Let us count the ways

There are three basic methods online magazines and newspapers use to cover costs and make profit.

  • The first is making you pay for content on a piece by piece basis or as part of a subscription.
  • The second is hoping you’ll buy other stuff from them, like t-shirts, books and conference tickets.
  • The third is the most ubiquitous; advertising.

There are separate arguments to be made about paywalls and merchandising, but advertising as a way to sustain publication is as old as printed journalism. The first surviving example, an advert for Pasqua Rosée’s coffee shop in the Cornhill area of London, appeared in an English newspaper as far back as 1652. Some sources suggest there were newspaper adverts in the 1640s — just a couple of decades after the first newspapers.
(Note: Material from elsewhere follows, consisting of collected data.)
(* ===== verification/AddressHandler.v ===== *)
(** * The connection handler of the address book (src/net/address_handler.rs)

    A handler carries the dial that it validates (the address and how many
    redials are left) and whether its connection is kept alive.  It opens no
    substreams: its event types are uninhabited. *)
From S2P Require Import Prelude Libp2p.

Inductive KeepAlive := KeepAliveYes | KeepAliveNo.


Section AddressHandler.
Context `{L : Libp2p}.

(** [IntoAddressHandler(Option<(Multiaddr, u8)>, bool)]. *)
Record IntoAddressHandler := mkIntoAddressHandler {
  own : option (Multiaddr * Z);
  keep : bool
}.

#[export] Instance IntoAddressHandler_eq_dec : EqDecision IntoAddressHandler.
Proof. solve_decision. Defined.

(** The peer id an address ends in, if it ends in one. *)
Definition addr_peer_id (addr : Multiaddr) : option PeerId :=
  match last (iter addr) with
  | Some (P2p p) => multihash_to_peer p
  | _ => None
  end.

Definition handler_peer_id (h : IntoAddressHandler) : option PeerId :=
  '(addr, _) ← own h; addr_peer_id addr.

Record AddressHandler := mkAddressHandler {
  own_dial : option (Multiaddr * Z);
  remote_peer_id : PeerId;
  connected_point : ConnectedPoint Multiaddr Endpoint;
  handler_keep_alive : bool
}.

Definition into_handler (h : IntoAddressHandler) (remote_peer_id : PeerId)
    (connected_point : ConnectedPoint Multiaddr Endpoint) : AddressHandler :=
  mkAddressHandler (own h) remote_peer_id connected_point (keep h).

Definition connection_keep_alive (h : AddressHandler) : KeepAlive :=
  if handler_keep_alive h then KeepAliveYes else KeepAliveNo.

(** The handler never has anything to report. *)
Definition handler_poll (h : AddressHandler) : AddressHandler * Poll Empty_set := (h, Pending).

Lemma handler_peer_id_push (a : Multiaddr) p r k {LL : Libp2pLaws} :
  handler_peer_id (mkIntoAddressHandler (Some (push a (P2p (peer_to_multihash p)), r)) k) = Some p.
Proof.
  cbn. unfold addr_peer_id. by rewrite iter_push, last_snoc, peer_multihash.
Qed.
End AddressHandler.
By 1712, the English government was taxing newspaper ads. That’s a sure sign they were making money.

So, it was natural that when looking for ways to monetise content on the post-academic, newly commercial Internet of the 90s — a platform where content had traditionally been free at the point of access — that advertising was foremost in legacy media’s minds.

A lesson from history

HotWired — a Wired magazine spin-off with original content and a rare example of an early corporate, online publisher — was among the first to use banner ads to pay for its keep in 1994.

As it happens, users never liked adverts online. A review of research conducted way back in 2004 identified that hostility towards banner ads set in almost as soon as they were invented. Clicks on traditional banners dropped from 2% in 1995 to 0.6% in 1998. By 1999, researchers had already identified a phenomenon they called “banner blindness”; the tendency for users to ignore anything on a page that looked like a web advert.

That was, of course, terrible news for advertisers, publishers and all those descending on the innocent, frontier web looking to make a buck.

The first volley in the war for attention was the pop-up; a type of advert that automatically opened in a new window, demanding your full attention.

Though pop-ups are built with JavaScript — a language standardised by a body whose members include Apple, Microsoft, Google and Mozilla — they are now default blocked by most web-browsers.

That’s how annoying they are.

If at first you don’t succeed, escalate

Undeterred, ad vendors developed other ways to interrupt our patterns of interaction, because that’s the only way they can verify they have our attention.

Interstitial ads or “road blocks” are full pages that appear before you’re allowed to read the content link you clicked on. Overlays are layers that cover the article you’re trying to access. Injected video adverts magically unfold as you scroll down the page, auto-playing as they appear. Pop-outs are small ads that suddenly cover the page when you accidentally roll over them.

Despite all this effort, the “click-through” rate for online ads is still much less than 1% in all of those categories.

The click-through rate (or “CTR”) for all display advertising on the web, according to data scraped in 2015 by SmartInsights from Google’s DoubleClick is 0.06%. That’s across Europe, the U.S.A. and UK.

For richer media ads, the CTR is stronger at 0.27%. Those are fewer clicks than traditional banner ads used to get in the late 90s. Mobile display ads are more successful at 0.54% — but that doesn’t seem as optimistic when you take into account the findings of another survey that suggests over half of those clicks are accidental.

In other words, people can’t help clicking on the ads because the user experience is so bad.

The stats continue to paint a grim picture.

  • 54% of users don’t click on ads because they don’t trust them.
  • 198 million people use ad-blocking software.
  • 33% of people describe advertising on the web as “intolerable”.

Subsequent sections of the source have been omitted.